Dynamic modification of surface acid properties with hydrogen molecule for zirconium oxide promoted by platinum and sulfate ions

Abstract

The dynamic nature of the protonic acid sites on Pt/SO 4 2−ZrO 2 was studied by IR spectroscopy. The generation and elimination of the protonic acid sites in response to the presence and absence of molecular hydrogen in the gaseous phase were observed by monitoring the IR spectra of adsorbed pyridine. By heating in the presence of molecular hydrogen, the protonic acid sites were generated and the Lewis acid sites were weakened. By evacuation of molecular hydrogen, the surface acidic properties retrieved original states. The generation of the protonic acid sites involves dissociative adsorption of the hydrogen molecule on Pt, spillover of the H atom onto the SO 4 2−ZrO 2 surface, and electron transfer from the H atom to Lewis acid sites leaving H + on the surface.

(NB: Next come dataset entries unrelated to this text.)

(** [if (progressiveEditsQueue.size > 0)
       await Event.toPromise(progressiveEditsQueue.onDrained);] *)
Definition awaitDrained (l : RequestLocals) (c : NotebookCellChatController)
  (late : list ProviderEvent)
  : (RequestLocals * NotebookCellChatController) * list ProviderEvent :=
  if (0 <? Queue.size l.(progressiveEditsQueue))%nat
  then
    let '(s, rest) := untilDrained late (l, c) in
    ((fst s, record AwaitedQueueDrained (snd s)), rest)
  else ((l, c), late).

(** [for (let i = progressEdits.length; i < allLocalEdits.length; i++)
       await this._makeChanges(editor, allLocalEdits[i], undefined);] *)
Fixpoint applyRemaining (c : NotebookCellChatController)
  (batches : list (list TextEdit))
  : Completion * NotebookCellChatController :=
  match batches with
  | [] => (Returned, c)
  | batch :: rest =>
      match callMakeChanges c batch None with
      | (Returned, c) => applyRemaining c rest
      | (Threw e, c) => (Threw e, c)
      end
  end.

(** [acceptInput] from the point where it declares its variables (l.241) to
    its end.  The variables are returned with the controller: the closures
    the queue holds keep them alive after [acceptInput] has returned.  While
    it awaits [progress.drain()] what is left of [late] takes place; the
    tasks then still in the queue are waited for by nothing that follows. *)
Definition request (c : NotebookCellChatController) (run : ProviderRun)
  : Completion * (RequestLocals * NotebookCellChatController) :=
  let '(l, c) := fold_left providerStep run.(events) (newRequestLocals, c) in
  match run.(outcome) with
  | Rejected => (Threw ProviderRejected, (l, c))
  | Resolved reply =>
      let c := record AwaitedReply c in
      let '(s, rest) := awaitDrained l c run.(late) in
      let '(l, c) := fold_left providerStep rest s in
      let c := record AwaitedProgressDrain c in
      match reply with
      | None =>
          let c := setHasActiveRequest false c in
          let c := onWidget (fun w => updateProgress w false) c in
          (Returned, (l, c))
      | Some reply =>
          let all := allLocalEdits reply l.(progressEdits) in
          match applyRemaining c
                  (skipn (List.length l.(progressEdits)) all) with
          | (Returned, c) =>
              let c := setHasActiveRequest false c in
              let c := onWidget
                         (fun w => updateToolbar
                                     (updateInfo (updateProgress w false)
                                                 EmptyString)
                                     true) c in
              (Returned, (l, c))
          | (Threw e, c) => (Threw e, (l, c))
          end
      end
  end.

Definition acceptInput (c : NotebookCellChatController) (run : ProviderRun)
  : Completion * NotebookCellChatController :=
  match c.(_activeSession), c.(_widget) with
  | Some session, Some widget =>
      let c := setActiveSession (Some (addInput session widget.(w_value))) c in
      if negb c.(editorAttached) then (Returned, c)
      else
        let c := setHasActiveRequest true c in
        let c := onWidget (fun w => updateProgress w true) c in
        let result := request c run in
        (fst result, snd (snd result))
  | _, _ => (Threw AssertionFailed, c)
  end.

The elimination of the protonic acid sites by evacuation of molecular hydrogen involves combination of the H + with the electron trapped on Lewis acid sites to form an H atom, reverse spillover of the H atom to Pt, and association of atomic H to form H 2 to be desorbed. Essentially the same dynamic nature was observed on the physical mixture containing Pt black and SO 4 2−ZrO 2, although the extent of the change in acidic properties with heating in the presence of hydrogen or evacuation of hydrogen was small compared to Pt/SO 4 2−ZrO 2.